NEW GENERATION, NEW WAVE
ABOUT FEB, 2025
渋谷の風景をフォトリアリズムの手法で描写し,
街の喧騒と静寂を表現した平久弥の個展が開催。
ART Aug 6, 2024
東京を拠点に活動するアーティスト、平久弥の個展「渋谷」が、8月11日(日)まで渋谷PARCO内にあるギャラリー、NANZUKA 2Gで開催中。
平久弥は、1960年鳥取県倉吉市出身のアーティスト。これまで、「City Diptychs」(Yoshiaki Inoue Gallery、大阪、2020)や「Exploring the Urbanscape and beyond」(Anthony Brunelli Fine Arts、ニューヨーク、2018)といった個展をはじめ、ニューヨーク、ベオグラード、大阪などで国内外で行われた数多くのグループ展に出展するなど、精力的な創作活動を続けている。

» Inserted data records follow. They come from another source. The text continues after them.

(** An attention block with one head of width one over inputs of width
    one, hence without output projection. *)
Definition ex_attention (p : R) (training : bool) : Attention :=
  {| att_heads := 1;
     att_scale := / sqrt (INR 1);
     att_dropout := {| drop_p := p; drop_training := training |};
     att_qkv := {| lin_weight := mkT [1%nat; 1%nat] (fun _ => 1);
                   lin_bias := None |};
     att_to_out := None |}.

(** One sequence of two positions. *)
Definition ex_seq : tensor := mkT [1%nat; 2%nat; 1%nat] (fun _ => 0).

(** The mask that suppresses the first position. *)
Definition ex_mask : btensor :=
  mkT [1%nat; 2%nat] (fun idx => match idx with [_; O] => true | _ => false end).

(** The generator that keeps every entry. *)
Definition ex_rng : rng := fun _ _ => true.

Definition ex_layer : layer_parts :=
  {| lp_norm1 := LayerNorm_init 1;
     lp_attn := ex_attention 0 false;
     lp_norm2 := LayerNorm_init 1;
     lp_ff := FeedForward_init 1 1 0 (1 / 10) (fun _ => 0) |}.

Definition ex_embeddings : Embeddings :=
  {| tok_embed := mkT [3%nat; 1%nat] (fun _ => 1);
     pos_embed := mkT [2%nat; 1%nat] (fun _ => 0);
     seg_embed := mkT [2%nat; 1%nat] (fun _ => 0);
     emb_norm := LayerNorm_init 1;
     emb_drop := {| drop_p := 0; drop_training := false |} |}.

Definition ex_ids : ltensor := mkT [1%nat; 2%nat] (fun _ => 1%Z).

Definition ex_init : CRATEInit :=
  {| init_patch_w := fun _ => 0;
     init_patch_b := fun _ => 0;
     init_pos_embedding := fun _ => 0;
     init_cls_token := fun _ => 0;
     init_transformer :=
       {| init_embed := {| init_tok := fun _ => 0;
                           init_pos := fun _ => 0;
                           init_seg := fun _ => 0 |};
          init_attn := fun _ => {| init_qkv := fun _ => 0;
                                   init_out_w := fun _ => 0;
                                   init_out_b := fun _ => 0 |};
          init_ff := fun _ _ => 0 |};
     init_head_w := fun _ => 0;
     init_head_b := fun _ => 0 |}.

(** The arguments of [CRATE_tiny()]. *)
Definition ex_tiny_args : CRATE_args :=
  {| image_size := SInt 224;
     patch_size := SInt 16;
     num_classes := 1000;
     dim := 384;
     depth := 12;
     heads := 6;
     pool := "cls";
     channels := 3;
     dim_head := 64;
     dropout := 0;
     emb_dropout := 0;
     ista := 1 / 10 |}.

(* ===================================================================== *)
(** ** Further definitions: the other presets, shape invariants, inputs   *)
(* ===================================================================== *)

(** [CRATE_small(num_classes)] *)
Definition CRATE_small (num_classes : nat) : CRATEInit -> result CRATE :=
  CRATE_init {| image_size := SInt 224;
                patch_size := SInt 16;
                num_classes := num_classes;
                dim := 576;
                depth := 12;
                heads := 12;
                pool := "cls";
                channels := 3;
                dim_head := 576 / 12;
                dropout := 0;
                emb_dropout := 0;
                ista := 1 / 10 |}.

(** [CRATE_base(num_classes)] *)
Definition CRATE_base (num_classes : nat) : CRATEInit -> result CRATE :=
  CRATE_init {| image_size := SInt 224;
                patch_size := SInt 16;
                num_classes := num_classes;
                dim := 768;
                depth := 12;
                heads := 12;
                pool := "cls";
                channels := 3;
                dim_head := 768 / 12;
                dropout := 0;
                emb_dropout := 0;
                ista := 1 / 10 |}.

その作風は、地下鉄のプラットホーム、エスカレーター、街の路地裏など、日常にありふれた風景を、写実的なフォトリアリズムの手法で忠実に模写するもの。中でも代表作のひとつ、エスカレーターのシリーズは、都市の喧騒や動きの中で見逃されがちな、刹那的な美しさや機能性を鮮やかに捉えており、一見写真のようにも見えるそのリアルなテクニックは、世界中から高い評価を獲得。平は、作品の題材をキャリア当初から日本のみならず、海外でも自らの取材で得ているが、本展では作家の制作の原点とも言える東京、渋谷の街の路地にフォーカスした作品を厳選して紹介する。

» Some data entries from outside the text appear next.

(** * Google Maps scraper: a shallow embedding of [content.js]

    The engine of the extension is the class [GoogleMapsScraper] and the
    message listener that drives it.  This development embeds, as
    executable functions, the parts of it that own state or decide an
    outcome: the URL canonicaliser, the name and phone extractors with
    their regular expressions, the detail-panel poll, [scrapeCard], the
    traversal loop of [start], [stop], [reset], the CSV generator and the
    message listener.

    The host page is not part of the program.  Each read of the DOM is
    an observation supplied by an environment record ([Document], [Card],
    [CardEnv], [CycleEnv], [RunEnv]); the functions below are total in
    these observations, so every theorem quantifies over every page the
    engine could be shown.

    The engine is cooperative.  Between two [await]s nothing else
    runs; at an [await] the listener may handle commands.  The first
    part follows one traversal from [start] to its end, with the stop
    and reset commands that arrive at its awaits listed in the
    environment records as [Interrupt]s, and no other traversal at
    work on the instance.  A [startScraping] that arrives after a
    stop, while the first loop is still suspended, is accepted by the
    listener and begins a second traversal on the same instance: the
    part on traversals in progress cuts a traversal at its awaits and
    lets the stretches of several traversals and the commands of the
    listener alternate in any order. *)

From Stdlib Require Import NArith Ascii String Sorted.
From Equations Require Import Equations.
From stdpp Require Import base decidable option list gmap sets strings.

(** ** JavaScript strings

    A JavaScript string is a sequence of UTF-16 code units. *)

Abbreviation jsstring := (list N).

Section Strings.
Local Open Scope N_scope.

(** An ASCII literal as code units. *)
Definition js (s : string) : jsstring :=
  N_of_ascii <$> list_ascii_of_string s.

(** [s.length > 0], also the truthiness of a string. *)
Definition nonempty (s : jsstring) : bool :=
  match s with [] => false | _ :: _ => true end.

Definition jsstring_eqb (a b : jsstring) : bool := bool_decide (a = b).

(** [a || b] on strings. *)
Definition orElse (a b : jsstring) : jsstring :=
  if nonempty a then a else b.

(** [\d] *)
Definition is_digit (c : N) : bool := (48 <=? c) && (c <=? 57).

(** [\s], which is also the set [String.prototype.trim] strips:
    ECMAScript WhiteSpace and LineTerminator. *)
Definition is_space (c : N) : bool :=
  ((9 <=? c) && (c <=? 13)) || (c =? 32) || (c =? 160) || (c =? 5760)
  || ((8192 <=? c) && (c <=? 8202)) || (c =? 8232) || (c =? 8233)
  || (c =? 8239) || (c =? 8287) || (c =? 12288) || (c =? 65279).

Fixpoint takeWhile (p : N -> bool) (s : jsstring) : jsstring :=
  match s with
  | [] => []
  | c :: r => if p c then c :: takeWhile p r else []
  end.

Fixpoint dropWhile (p : N -> bool) (s : jsstring) : jsstring :=
  match s with
  | [] => []
  | c :: r => if p c then dropWhile p r else s
  end.

(** Removes the longest suffix made of [p] characters:
    [s.replace(/[p]+$/, '')]. *)
Definition dropWhileEnd (p : N -> bool) (s : jsstring) : jsstring :=
  rev (dropWhile p (rev s)).

(** [s.trim()] *)
Definition trim (s : jsstring) : jsstring :=
  dropWhileEnd is_space (dropWhile is_space s).

(** [s.startsWith(p)] *)
Fixpoint startsWith (p s : jsstring) : bool :=
  match p, s with
  | [], _ => true
  | _ :: _, [] => false
  | a :: p', b :: s' => (a =? b) && startsWith p' s'
  end.

(** [s.includes(p)] *)
Fixpoint includes (p s : jsstring) : bool :=
  startsWith p s ||
  match s with
  | [] => false
  | _ :: r => includes p r
  end.

(** [s.split(sep)[0]] for a one-character separator: the text before
    the first [sep], the whole string when there is none. *)
Definition splitHead (sep : N) (s : jsstring) : jsstring :=
  takeWhile (fun c => negb (c =? sep)) s.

平自身は、渋谷という題材について「入り組んだ谷の地形が特徴的な渋谷の風景を描くことは、林の間を谷沿いから眺めているよう」と語っているように、都心の中でも洗練されていない雑然とした風景を意図的に選んでいる。大都会に潜む光と影、明と暗が織り成すダイナミズムを精緻な筆致で描き出し、街の喧騒と静寂のコントラストを美しく表現しているのだ。

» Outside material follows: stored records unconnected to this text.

(** The signals of a run: those of its items, then the finished signal
    and the summary line with the number of outputs written. *)
Lemma trace_end (files : gmap string content) :
  exists items,
    trace W self files
    = items ++ [finished_signal true;
                log_message (msg_done (written items) (length (file_list self)))] /\
    Forall (fun s => is_item_event s = true /\ is_batch_finished s = false) items.
Proof.
  destruct (trace_blocks W self files) as (bs & s & Htr & Hblocks).
  cbv zeta in Htr, Hblocks.
  exists (concat bs). split; [|apply (blocks_events _ _ _ _ Hblocks)].
  assert (Hs : s = written (concat bs)); [|rewrite Htr, Hs; reflexivity].
  rewrite trace_eq in Htr.
  destruct (Nat.eq_dec (length (file_list self)) 0) as [H0|Ht].
  - apply nil_length_inv in H0. rewrite H0 in Htr, Hblocks.
    destruct bs; [|contradiction]. cbn in Htr. injection Htr as <-. reflexivity.
  - destruct (for_loop_counts W self _ 0 (file_list self) (initial files) Ht)
      as (ext & Hsig & Hsucc & _).
    rewrite Hsig, Hsucc in Htr. cbn [signals successful initial app Nat.add] in Htr.
    apply app_inj_2 in Htr as [<- Heq]; [|reflexivity].
    injection Heq as Heq. symmetry. exact Heq.
Qed.

Lemma empty_list_shape (files : gmap string content) :
  file_list self = [] ->
  trace W self files = [finished_signal true; log_message (msg_done 0 0)].
Proof. intros H. unfold trace, run. rewrite H. reflexivity. Qed.
End BatchEnd.

(** ** The end of a batch, whatever happens to the list *)

Section LiveShape.
Context {content raster : Type} (W : World content raster).
Variable self : ConversionThread.

Lemma item_result_shape p (st : state content) :
  exists blk,
    signals (item_result W self p st) = signals st ++ blk /\
    successful (item_result W self p st) = successful st + written blk /\
    Forall (fun s => is_item_event s = true /\ is_batch_finished s = false) blk.
Proof.
  destruct (item_result_counts W self p st) as (blk & Hsig & Hsucc & _).
  destruct (item_result_block W self p st) as (blk' & Hblk & Hsig').
  rewrite Hsig in Hsig'. apply app_inv_head in Hsig'. subst blk'.
  exists blk. split; [exact Hsig | split; [exact Hsucc|]].
  apply (item_block_events _ _ Hblk).
Qed.

(** What one pass through the loop body adds, and how it ends. *)
Lemma iteration_shape total i p (st : state content) :
  exists ext,
    signals (snd (iteration W self total i p st)) = signals st ++ ext /\
    successful (snd (iteration W self total i p st)) = successful st + written ext /\
    Forall (fun s => is_item_event s = true /\ is_batch_finished s = false) ext /\
    is_running (snd (iteration W self total i p st)) = is_running st /\
    (fst (iteration W self total i p st) = inr tt
     \/ total = 0 /\ fst (iteration W self total i p st) = inl ZeroDivisionError).
Proof.
  rewrite iteration_cases.
  destruct (item_result_shape p st) as (blk & Hsig & Hsucc & Hev).
  destruct (percent (i + 1) total) as [e|v] eqn:E.
  - destruct (percent_raises _ _ _ E) as [-> ->].
    exists blk. cbn [fst snd]. rewrite item_result_running.
    split; [exact Hsig | split; [exact Hsucc | split; [exact Hev|]]].
    split; [reflexivity | right; split; reflexivity].
  - exists (blk ++ [progress v]). cbn [fst snd signals successful add_signal is_running].
    rewrite Hsig, Hsucc, written_app, <- app_assoc, item_result_running.
    split; [reflexivity|]. split; [cbn; lia|]. split; [|split; [reflexivity | left; reflexivity]].
    apply Forall_app. split; [exact Hev | repeat constructor].
Qed.

Lemma for_loop_shape total i files (st : state content) :
  exists ext,
    signals (snd (for_loop W self total i files st)) = signals st ++ ext /\
    successful (snd (for_loop W self total i files st)) = successful st + written ext /\
    Forall (fun s => is_item_event s = true /\ is_batch_finished s = false) ext /\
    (fst (for_loop W self total i files st) = inr tt
     \/ total = 0 /\ fst (for_loop W self total i files st) = inl ZeroDivisionError).
Proof.
  revert i st. induction files as [|p rest IH]; intros i st.
  { no_item. }
  destruct (stop_before W i) eqn:Hs.
  { rewrite for_loop_break by exact Hs. no_item. }
  destruct (is_running st) eqn:Hr.
  2:{ rewrite for_loop_idle by exact Hr. no_item. }
  cbn [for_loop]. unfold interface. rewrite Hs.
  unfold mbind, M_bind, mret, M_ret, get_state. rewrite Hr. cbn [negb].
  destruct (iteration_shape total i p st) as (ext1 & Hsig1 & Hsucc1 & Hev1 & _ & Hend1).
  destruct (iteration W self total i p st) as [[e|[]] st1]; cbn [fst snd] in *.
  - exists ext1. split; [exact Hsig1 | split; [exact Hsucc1 | split; [exact Hev1 | exact Hend1]]].
  - destruct (IH (S i) st1) as (ext2 & Hsig2 & Hsucc2 & Hev2 & Hend2).
    exists (ext1 ++ ext2). rewrite Hsig2, Hsucc2, Hsig1, Hsucc1, written_app, <- app_assoc.
    split; [reflexivity|]. split; [lia|]. split; [|exact Hend2].
    apply Forall_app. split; assumption.
Qed.

Lemma live_loop_shape total i l edits (st : state content) :
  exists ext,
    signals (snd (live_loop W self total i l edits st)) = signals st ++ ext /\
    successful (snd (live_loop W self total i l edits st)) = successful st + written ext /\
    Forall (fun s => is_item_event s = true /\ is_batch_finished s = false) ext /\
    (fst (live_loop W self total i l edits st) = inr tt
     \/ total = 0 /\ fst (live_loop W self total i l edits st) = inl ZeroDivisionError).
Proof.
  revert i l st. induction edits as [|es edits IH]; intros i l st.
  { apply for_loop_shape. }
  cbn [live_loop]. cbv zeta. set (l' := foldl apply_edit l es).
  destruct (l' !! i) as [p|].
  2:{ no_item. }
  unfold mbind, M_bind, mret, M_ret, interface, get_state.
  destruct (stop_before W i) eqn:Hs.
  { no_item. }
  cbn. destruct (is_running st) eqn:Hr; cbn [negb].
  2:{ no_item. }
  destruct (iteration_shape total i p st) as (ext1 & Hsig1 & Hsucc1 & Hev1 & _ & Hend1).
  destruct (iteration W self total i p st) as [[e|[]] st1]; cbn [fst snd] in *.
  - exists ext1. split; [exact Hsig1 | split; [exact Hsucc1 | split; [exact Hev1 | exact Hend1]]].
  - destruct (IH (S i) l' st1) as (ext2 & Hsig2 & Hsucc2 & Hev2 & Hend2).
    exists (ext1 ++ ext2). rewrite Hsig2, Hsucc2, Hsig1, Hsucc1, written_app, <- app_assoc.
    split; [reflexivity|]. split; [lia|]. split; [|exact Hend2].
    apply Forall_app. split; assumption.
Qed.

(** The signals of a run, whatever the interface does to the list: those
    of the items, then the finished signal and the summary line, or, when
    the list was empty at the start and an item was added in time to be
    fetched, the line of the outer [except] and the finished signal. *)
Lemma live_trace_shape (files : gmap string content) :
  exists items,
    Forall (fun s => is_item_event s = true /\ is_batch_finished s = false) items /\
    (live_trace W self files
     = items ++ [finished_signal true;
                 log_message (msg_done (written items) (length (file_list self)))]
     \/ length (file_list self) = 0 /\
        live_trace W self files
        = items ++ [log_message (msg_critical ZeroDivisionError);
                    finished_signal false]).
Proof.
  destruct (live_loop_shape (length (file_list self)) 0 (file_list self) (list_edits W)
              (initial files)) as (ext & Hsig & Hsucc & Hev & Hend).
  exists ext. split; [exact Hev|].
  unfold live_trace, live_run, try_except, mbind, M_bind, modify, emit, get_state.
  change (set_successful 0 (initial files)) with (initial files).
  destruct (live_loop W self (length (file_list self)) 0 (file_list self)
              (list_edits W) (initial files)) as [[e|[]] st1]; cbn [fst snd] in *.
  - right. destruct Hend as [H|[H0 H]]; [discriminate|]. injection H as ->.
    split; [exact H0|]. cbn. rewrite Hsig. cbn. rewrite <- app_assoc. reflexivity.
  - left. cbn. rewrite Hsig, Hsucc. cbn. rewrite <- app_assoc. reflexivity.
Qed.
End LiveShape.

(** C3: every run reports the end of the batch exactly once, as the last
    thing it emits, whatever the interface does meanwhile: one finished
    signal together with its log line.  Everything emitted before these
    two is a signal of an item (a "converting", "removed", "success" or
    "error" line, or a progress value), none of which is a finished
    signal, a summary line or the line of the outer [except]; nothing is
    emitted after them.  The two are the finished signal with [True]
    immediately followed by the summary line, which carries the number of
    outputs written and the number of files; except in a run started on an
    empty list to which the interface adds a file in time for the loop to
    fetch it, where they are the line of the outer [except] followed by
    the finished signal with [False]. *)
Theorem batch_finished_once_and_last {content raster} (W : World content raster)
    (self : ConversionThread) (files : gmap string content) :
  let N := length (file_list self) in
  let tr := live_trace W self files in
  exists items,
    Forall (fun s => is_item_event s = true /\ is_batch_finished s = false) items /\
    (tr = items ++ [finished_signal true;
                    log_message (msg_done (count is_succeeded items
                                           + count is_remove_failed items) N)]
     \/ N = 0 /\
        tr = items ++ [log_message (msg_critical ZeroDivisionError);
                       finished_signal false]) /\
    count is_item_event tr = length items /\
    count is_finished tr = 1 /\
    count is_batch_finished tr = 2 /\
    (1 <= N \/ list_untouched W ->
     tr = items ++ [finished_signal true;
                    log_message (msg_done (count is_succeeded items
                                           + count is_remove_failed items) N)]) /\
    (list_untouched W -> tr = trace W self files).
Proof.
  intros N tr.
  destruct (live_trace_shape W self files) as (items & Hall & Htr).
  fold N tr in Htr. change (written items)
    with (count is_succeeded items + count is_remove_failed items) in Htr.
  exists items. split; [exact Hall|]. split; [exact Htr|].
  assert (Hitems : count is_item_event items = length items).
  { apply count_all. eapply Forall_impl; [exact Hall | intros s [H _]; exact H]. }
  assert (Hfin : count is_finished items = 0).
  { apply count_none. eapply Forall_impl; [exact Hall|]. intros s [_ H].
    unfold is_batch_finished in H.
    apply orb_false_iff in H as [H _]. apply orb_false_iff in H as [H _]. exact H. }
  assert (Hend : count is_batch_finished items = 0).
  { apply count_none. eapply Forall_impl; [exact Hall|]. intros s [_ H]. exact H. }
  split; [|split; [|split; [|split]]].
  - destruct Htr as [->|[_ ->]]; rewrite count_app, Hitems; cbn; lia.
  - destruct Htr as [->|[_ ->]]; rewrite count_app, Hfin; reflexivity.
  - destruct Htr as [->|[_ ->]]; rewrite count_app, Hend; reflexivity.
  - intros Hcase. destruct Htr as [Htr|[H0 Htr]]; [exact Htr|].
    destruct Hcase as [Hn|Hlist]; [lia|]. exfalso.
    unfold tr in Htr. rewrite (live_trace_untouched W self files Hlist) in Htr.
    apply nil_length_inv in H0.
    rewrite (empty_list_shape W self files H0) in Htr.
    destruct items as [|a [|b [|c items]]]; cbn in Htr; discriminate.
  - intros Hlist. apply (live_trace_untouched W self files Hlist).
Qed.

何気なく通り過ぎる毎日が、平の作品を通して価値を帯びていくように、私たちも少し視点を変えれば、新たな気付きを得るはずだ。当たり前の日常を送る人たちにも、何か発見に導く示唆を与えてくれる本展をお見逃しなく。
会期:開催中(8月11日まで)
会場:NANZUKA 2G
場所:東京都渋谷区宇田川町15-1 渋谷PARCO 2階
休館日:原則無休
*営業時間は渋谷パルコに準じます。